Gai Beihe terkejut, lalu mengerutkan kening dalam-dalam. Melihat Lu An mengulurkan tangannya, Gai Beihe dengan enggan mengembalikan pil Meng Ling Shui. Setelah berpikir sejenak, ia menggertakkan giginya dan berkata, “Pahlawan Muda Lin, mohon tunggu di sini sebentar. Aku akan segera mengumpulkan anak buahku untuk membahas masalah ini dan memberimu jawaban.”
“Baiklah,” Lu An mengangguk dan berkata, “Terima kasih atas bantuanmu, Ketua Aliansi Gai.”
Gai Beihe mengangguk dan pergi dari aula samping. Lu An duduk tenang di dalam, menunggu. Sebenarnya, baik dia maupun Liu Yi berharap Aliansi Bai Zi akan turun tangan, daripada meminta bantuan dari aliansi lain.
Lagipula, Aliansi Anak Putih adalah aliansi Empat Laut Selatan, yang memiliki pemahaman lebih dalam tentang laut dan kemudahan pengerahan tenaga kerja yang lebih besar, membuat operasi mereka lebih nyaman dan tingkat keberhasilannya lebih tinggi.
Lu An duduk di dalam, dan tak lama kemudian para pelayan membawakan teh, buah-buahan, dan suguhan mewah lainnya, termasuk beberapa buah yang belum pernah dilihatnya sebelumnya.
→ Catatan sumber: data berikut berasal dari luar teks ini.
(** * Check plugins: CloudWatch Logs, NTP offset, MySQL

    A shallow embedding of three monitoring check plugins written in Go
    ([check-cloudwatch-logs], [check-ntpoffset], [check-mysql]) and the
    properties of their query, parsing and threshold logic.

    Conventions of the embedding:
    - a Go [string] is a Rocq [string]: a sequence of bytes;
    - a Go [int] is a [Z] (no arithmetic of these programs can overflow
      except inside [strconv.Atoi], where the 64-bit range is written out);
    - a Go [float64] is a [spec_float] at precision 53 and maximal
      exponent 1024, with the IEEE-754 operations of [SpecFloat];
    - a Go [error] is represented by the text its [Error()] method returns,
      [nil] by [None];
    - a Go function returning [(v, err)] returns a Rocq pair;
    - [os.Exit] and run-time panics end a computation: see [outcome]. *)

From Stdlib Require Import ZArith NArith List String Ascii Bool Lia.
From Stdlib Require Import SpecFloat DecimalString Permutation.
From Stdlib Require DecimalN.
From stdpp Require Import gmap strings.

Import ListNotations.
Local Open Scope string_scope.
Local Open Scope Z_scope.

(** ** Bytes and small helpers *)

Definition byte (n : nat) : ascii := ascii_of_nat n.
Definition code (c : ascii) : Z := Z.of_nat (nat_of_ascii c).

Definition LF : string := String (byte 10) EmptyString.
Definition len (s : string) : Z := Z.of_nat (String.length s).

Fixpoint rev_string (acc s : string) : string :=
  match s with
  | EmptyString => acc
  | String c s' => rev_string (String c acc) s'
  end.

(** The number of occurrences of a byte. *)
Fixpoint count (c : ascii) (s : string) : nat :=
  match s with
  | EmptyString => 0%nat
  | String d s' => if Ascii.eqb d c then S (count c s') else count c s'
  end.

Definition sep1 (c : ascii) : string := String c EmptyString.

Definition error := string.

(** Control outcomes of a Go function: it returns, the process exits through
    [os.Exit], or the goroutine panics. *)
Inductive outcome (A : Type) : Type :=
| Return (a : A)
| Exit (status : Z)
| Panic (msg : string).
Arguments Return {A} a.
Arguments Exit {A} status.
Arguments Panic {A} msg.

Definition bind {A B} (m : outcome A) (k : A -> outcome B) : outcome B :=
  match m with
  | Return a => k a
  | Exit n => Exit n
  | Panic msg => Panic msg
  end.

Notation "'let*' x ':=' m 'in' k" := (bind m (fun x => k))
  (at level 10, x pattern, m at level 200, k at level 200).

(** Indexing a slice: [xs[i]] panics when [i] is out of range. *)
Definition index {A} (xs : list A) (i : nat) : outcome A :=
  match nth_error xs i with
  | Some x => Return x
  | None => Panic "runtime error: index out of range"
  end.

(** ** Package [strings] *)
Module gostrings.

Fixpoint HasPrefix (s prefix : string) : bool :=
  match prefix, s with
  | EmptyString, _ => true
  | String p prefix', String c s' => Ascii.eqb c p && HasPrefix s' prefix'
  | String _ _, EmptyString => false
  end.

Definition HasSuffix (s suffix : string) : bool :=
  HasPrefix (rev_string EmptyString s) (rev_string EmptyString suffix).

(** [Index] is the byte offset of the first occurrence, [-1] when absent. *)
Fixpoint Index (s substr : string) : Z :=
  if HasPrefix s substr then 0
  else match s with
       | EmptyString => -1
       | String _ s' => let i := Index s' substr in if i <? 0 then -1 else i + 1
       end.

(** [Split s sep] for a non-empty [sep] (every separator of these programs is
    one byte): the pieces between successive non-overlapping occurrences
    of [sep], always at least one piece.  [skip] counts the bytes of a
    matched separator still to be passed over. *)
Fixpoint split_go (sep : string) (skip : nat) (s : string) : list string :=
  match s with
  | EmptyString => [EmptyString]
  | String c s' =>
      match skip with
      | S k => split_go sep k s'
      | O =>
          if HasPrefix s sep
          then EmptyString :: split_go sep (Nat.pred (String.length sep)) s'
          else match split_go sep 0 s' with
               | piece :: pieces => String c piece :: pieces
               | [] => [String c EmptyString]
               end
      end
  end.

Definition Split (s sep : string) : list string := split_go sep 0 s.

Fixpoint mem (c : ascii) (cutset : string) : bool :=
  match cutset with
  | EmptyString => false
  | String d cutset' => Ascii.eqb c d || mem c cutset'
  end.

Fixpoint TrimLeft (s cutset : string) : string :=
  match s with
  | EmptyString => EmptyString
  | String c s' => if mem c cutset then TrimLeft s' cutset else s
  end.

Definition TrimRight (s cutset : string) : string :=
  rev_string EmptyString (TrimLeft (rev_string EmptyString s) cutset).

(** [Trim] with a cutset of ASCII bytes (here always a line feed). *)
Definition Trim (s cutset : string) : string :=
  TrimRight (TrimLeft s cutset) cutset.

(** White space as [unicode.IsSpace] sees it in a UTF-8 byte string: the
    width in bytes of the space character at the head of [s], [0] when
    there is none.  The multi-byte spaces are U+0085, U+00A0, U+1680,
    U+2000..U+200A, U+2028, U+2029, U+202F, U+205F and U+3000. *)
Definition spaceWidth (s : string) : nat :=
  match s with
  | EmptyString => 0%nat
  | String c s1 =>
      let a := code c in
      if (a =? 9) || (a =? 10) || (a =? 11) || (a =? 12) || (a =? 13) || (a =? 32)
      then 1%nat
      else match s1 with
           | EmptyString => 0%nat
           | String c1 s2 =>
               let b := code c1 in
               if (a =? 194) && ((b =? 133) || (b =? 160)) then 2%nat
               else match s2 with
                    | EmptyString => 0%nat
                    | String c2 _ =>
                        let d := code c2 in
                        if (a =? 225) && (b =? 154) && (d =? 128) then 3%nat
                        else if (a =? 226) && (b =? 128)
                                && (((128 <=? d) && (d <=? 138))
                                    || (d =? 168) || (d =? 169) || (d =? 175))
                             then 3%nat
                        else if (a =? 226) && (b =? 129) && (d =? 159) then 3%nat
                        else if (a =? 227) && (b =? 128) && (d =? 128) then 3%nat
                        else 0%nat
                    end
           end
  end.

(** Each byte with the flag "belongs to a white-space character". *)
Fixpoint markSpace (skip : nat) (s : string) : list (ascii * bool) :=
  match s with
  | EmptyString => []
  | String c s' =>
      match skip with
      | S k => (c, true) :: markSpace k s'
      | O => match spaceWidth s with
             | O => (c, false) :: markSpace 0 s'
             | S k => (c, true) :: markSpace k s'
             end
      end
  end.

(** Group the unflagged bytes into maximal runs; [cur] is the run being
    read, in reverse, [None] between two fields. *)
Fixpoint fields_go (cur : option string) (bs : list (ascii * bool)) : list string :=
  match bs with
  | [] => match cur with
          | Some f => [rev_string EmptyString f]
          | None => []
          end
  | (c, true) :: bs' =>
      match cur with
      | Some f => rev_string EmptyString f :: fields_go None bs'
      | None => fields_go None bs'
      end
  | (c, false) :: bs' =>
      match cur with
      | Some f => fields_go (Some (String c f)) bs'
      | None => fields_go (Some (String c EmptyString)) bs'
      end
  end.

Definition Fields (s : string) : list string := fields_go None (markSpace 0 s).

Fixpoint Join (elems : list string) (sep : string) : string :=
  match elems with
  | [] => EmptyString
  | [e] => e
  | e :: elems' => e ++ sep ++ Join elems' sep
  end.

(** [ToUpper] on ASCII letters (the only text these programs pass it is
    the first byte of a registered subcommand name). *)
Definition upper (c : ascii) : ascii :=
  let a := code c in
  if (97 <=? a) && (a <=? 122) then byte (Z.to_nat (a - 32)) else c.

Fixpoint ToUpper (s : string) : string :=
  match s with
  | EmptyString => EmptyString
  | String c s' => String (upper c) (ToUpper s')
  end.

End gostrings.

(** ** [float64] *)

Definition float64 := spec_float.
Namun, ia tidak nafsu makan, sibuk menyusun rencana yang sempurna.
Setelah duduk tenang selama seperempat jam, merasa agak lelah, Lu An bangkit dan bersandar di kursinya. Ia meregangkan lehernya dari sisi ke sisi, tetapi saat ia menoleh ke kiri dan ke belakang, ia tiba-tiba berhenti!
Bang!
Lu An tiba-tiba berdiri, dengan cepat bergerak mengelilingi bagian belakang kursi, menatap tak percaya pada lukisan yang tergantung di dinding.
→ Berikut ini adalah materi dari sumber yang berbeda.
(** One pass of a run whose marker never moves, from a head where the
    counter equals the number of passes made: either the loop goes on with
    the counter one higher and still below the limit, or the pass stops. *)
Lemma stalled_pass (inv0 : list Z) (k : nat) self w :
  marker_unchanged env (Z.of_nat k + 1) = true ->
  no_progress_count self = Z.of_nat k ->
  invocations (console w) = inv0 ++ iterations k ->
  (k = O \/ Z.of_nat k < max_no_progress cfg) ->
  match iteration_body cfg env (Z.of_nat k + 1) self w with
  | Continue self' w' =>
      no_progress_count self' = Z.of_nat (S k) /\
      invocations (console w') = inv0 ++ iterations (S k) /\
      Z.of_nat (S k) < max_no_progress cfg
  | Stop o self' w' =>
      let n := no_progress_count self' in
      (n = Z.of_nat k \/ n = Z.of_nat (S k)) /\
      invocations (console w') = inv0 ++ iterations (Z.to_nat n) /\
      (n <= max_no_progress cfg \/ n <= 1) /\
      (1 <= n -> max_no_progress cfg <= n ->
       o = Returned 1 /\ exists l, console w' = l ++ [CircuitBreakerTriggered])
  end.
Proof.
  intros Hun Hnp Hinv Hk.
  assert (Hpc : progress_checked env (Z.of_nat k + 1) self
                = mk_Self (consecutive_failures self) (Z.of_nat (S k))).
  { unfold progress_checked. rewrite Hun, Hnp. f_equal. lia. }
  assert (Hdone : invocations (console (agent_done cfg env (Z.of_nat k + 1) w))
                  = inv0 ++ iterations (S k)).
  { rewrite (proj1 (agent_done_console cfg env _ w)), Hinv, iterations_succ.
    now rewrite app_assoc. }
  assert (Hearly : forall o w',
             invocations (console w') = invocations (console w) ->
             let n := no_progress_count self in
             (n = Z.of_nat k \/ n = Z.of_nat (S k)) /\
             invocations (console w') = inv0 ++ iterations (Z.to_nat n) /\
             (n <= max_no_progress cfg \/ n <= 1) /\
             (1 <= n -> max_no_progress cfg <= n ->
              o = Returned 1 /\ exists l, console w' = l ++ [CircuitBreakerTriggered])).
  { intros o w' Hc. cbv zeta. rewrite Hnp, Nat2Z.id, Hc.
    repeat split; [now left | assumption | lia | lia | lia]. }
  pass_cases cfg env (Z.of_nat k + 1) self w; rewrite Hb.
  - now apply Hearly.
  - now apply Hearly.
  - (* the circuit breaker opens *)
    rewrite Hpc. cbn [no_progress_count]. rewrite Nat2Z.id.
    split; [now right |]. split; [| split].
    + cbn [emit console]. rewrite invocations_app, Hdone. cbn. now rewrite app_nil_r.
    + lia.
    + intros _ _. split; [reflexivity |]. eexists. reflexivity.
  - (* the breaker stays closed: one more pass fits below the limit *)
    pose proof (breaker_closed_below _ _ Hun Hbr) as Hbelow.
    rewrite Hnp in Hbelow.
    replace (Z.of_nat k + 1) with (Z.of_nat (S k)) in Hbelow by lia.
    destruct Hw as (Hw1 & _). subst c. cbn [negb]. rewrite Hpc in Hs.
    destruct (_ mod _ =? 0).
    + rewrite Hs. cbn [no_progress_count]. rewrite Nat2Z.id.
      split; [now right |]. split; [| split; [lia | lia]].
      cbn [_write_state now set_state tick console emit].
      rewrite invocations_app, Hw1, Hdone. cbn. now rewrite app_nil_r.
    + rewrite Hs. cbn [no_progress_count]. rewrite Hw1. auto.
  - injection Hr as -> -> ->. cbn [negb]. rewrite Hpc. cbn [no_progress_count].
    rewrite Nat2Z.id. 
    pose proof (breaker_closed_below _ _ Hun Hbr) as Hbelow.
    rewrite Hnp in Hbelow.
    replace (Z.of_nat k + 1) with (Z.of_nat (S k)) in Hbelow by lia.
    split; [now right |]. split; [| split; [lia | lia]].
    cbn [_write_state now set_state tick console emit].
    rewrite invocations_app, Hdone. cbn. now rewrite app_nil_r.
  - injection Hr as -> -> ->. cbn [negb]. rewrite Hpc. cbn [no_progress_count].
    rewrite Nat2Z.id.
    pose proof (breaker_closed_below _ _ Hun Hbr) as Hbelow.
    rewrite Hnp in Hbelow.
    replace (Z.of_nat k + 1) with (Z.of_nat (S k)) in Hbelow by lia.
    split; [now right |]. split; [| split; [lia | lia]].
    cbn [_write_state now set_state tick console emit].
    rewrite invocations_app, Hdone. cbn. now rewrite app_nil_r.
  - injection Hr as -> -> ->. cbn [negb]. rewrite Hpc. cbn [no_progress_count].
    pose proof (breaker_closed_below _ _ Hun Hbr) as Hbelow.
    rewrite Hnp in Hbelow.
    replace (Z.of_nat k + 1) with (Z.of_nat (S k)) in Hbelow by lia.
    destruct (_ mod _ =? 0).
    + cbn [no_progress_count]. rewrite Nat2Z.id.
      split; [now right |]. split; [| split; [lia | lia]].
      cbn [_write_state now set_state tick console emit].
      rewrite invocations_app, Hdone. cbn. now rewrite app_nil_r.
    + cbn [no_progress_count]. auto.
  - injection Hr as -> -> ->. cbn [negb]. rewrite Hpc. cbn [no_progress_count].
    rewrite Nat2Z.id.
    pose proof (breaker_closed_below _ _ Hun Hbr) as Hbelow.
    rewrite Hnp in Hbelow.
    replace (Z.of_nat k + 1) with (Z.of_nat (S k)) in Hbelow by lia.
    split; [now right |]. split; [| split; [lia | lia]].
    cbn [_write_state now set_state tick console emit].
    rewrite invocations_app, Hdone. cbn. now rewrite app_nil_r.
Qed.

End Progress.

(** ** Runs in which the marker never moves *)

Section Stalled.
Variables (cfg : Config) (env : Env) (w0 : World).
Hypothesis unchanged : forall i, marker_unchanged env i = true.

(** At every head of the loop the counter equals the number of passes made,
    the agent ran once in each of them, and the limit is not reached. *)
Lemma stalled_head i self w :
  at_loop_head cfg env w0 i self w ->
  exists k : nat,
    i = Z.of_nat k /\
    no_progress_count self = Z.of_nat k /\
    invocations (console w) = invocations (console w0) ++ iterations k /\
    (k = O \/ Z.of_nat k < max_no_progress cfg).
Proof.
  induction 1 as [| i self w self' w' Hh IH Hlt Hb].
  - exists O. cbn. rewrite app_nil_r. auto.
  - destruct IH as (k & -> & Hnp & Hinv & Hk).
    exists (S k).
    pose proof (stalled_pass cfg env (invocations (console w0)) k self
                  (apply_actions (before env (Z.of_nat k + 1)) w)
                  (unchanged _) Hnp) as Hp.
    rewrite console_apply_actions in Hp. specialize (Hp Hinv Hk).
    rewrite Hb in Hp. destruct Hp as (H1 & H2 & H3).
    repeat split; [lia | assumption | assumption | now right].
Qed.

End Stalled.

(** ** Passes that succeed with progress, and exit code 99 *)

Section Productive.
Variables (cfg : Config) (env : Env).

Lemma changed_keeps_breaker_closed i self :
  marker_unchanged env i = false -> breaker_opens cfg env i self = false.
Proof. unfold breaker_opens. now intros ->. Qed.

(** A pass with exit code 0 and a new commit: the agent ran once, no stop
    file was left behind unless somebody asked for one meanwhile, and the
    pass pauses exactly on a multiple of the checkpoint interval. *)
Lemma productive_pass i self w :
  checkpoint_interval cfg <> 0 ->
  stop_txt w = false ->
  exit_code_of env i = 0 ->
  marker_unchanged env i = false ->
  exists self2 w3,
    invocations (console w3) = invocations (console w) ++ [i] /\
    checkpoints (console w3) = checkpoints (console w) /\
    stop_txt w3 = existsb creates_stop_file (during env i) /\
    iteration_body cfg env i self w
    = if i mod checkpoint_interval cfg =? 0
      then Stop (Returned 2) self2
             (_write_state cfg env STOPPED i (_get_current_task_description cfg w)
                PENDING
                ("Checkpoint " ++ str_of_Z (i / checkpoint_interval cfg)
                 ++ " - paused for review")
                (emit (CheckpointReached (i / checkpoint_interval cfg)) w3))
      else Continue self2 w3.
Proof.
  intros Hci' Hstop' Hec Hch.
  pose proof (changed_keeps_breaker_closed i self Hch) as Hclosed.
  pass_cases cfg env i self w; try contradiction; try congruence.
  subst c. destruct Hw as (Hw1 & Hw2 & Hw3 & _).
  exists s2, w3. rewrite Hb. cbn [negb].
  rewrite Hw1, Hw2, Hw3, agent_done_stop_txt, Hstop.
  destruct (agent_done_console cfg env i w) as (-> & ->). auto.
Qed.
Lukisan itu menggambarkan seekor binatang aneh, makhluk raksasa yang berenang di laut dalam. Bentuk dan penampilan binatang itu sangat aneh, namun Lu An telah melihatnya dengan mata kepala sendiri!
Binatang aneh ini tidak lain adalah Klan Xuan Yin!
Klan Xuan Yin, tempat Lu Chuyue berasal!
Ia telah meminta semua orang yang dikenalnya untuk mengawasi Klan Xuan Yin, bukan hanya karena pernikahan Chuyue dengan Bian Qingliu, tetapi juga karena ia benar-benar menganggap Chuyue sebagai saudara perempuannya sendiri. Perpisahan sepasang kekasih sangat menyakitkan bagi Lu An. Jika ia dapat menemukan informasi tentang Klan Xuan Yin, mungkin ia dapat meminta Bian Qingliu untuk ikut campur, dan bahkan mungkin menggerakkan Klan Xuan Yin!
Lu An menarik napas dalam-dalam, menatap lukisan itu dengan saksama. Tepat saat itu, seorang pria masuk melalui pintu—itu adalah Gai Beihe. Gai Beihe telah menjelaskan situasi tersebut secara singkat kepada bawahannya dan ingin mengajak Lu An untuk berdiskusi. Tetapi setelah masuk, ia mendapati Lu An menatap kosong pada sebuah lukisan dan mau tak mau berkata, “Tuan Muda Lin?”
Lu An terkejut dan menoleh ke arah Gai Beihe di pintu. Ia menarik napas dalam-dalam untuk menenangkan diri dan menunjuk lukisan itu, bertanya, “Bolehkah saya bertanya, Ketua Aliansi Gai, dari mana lukisan ini berasal?”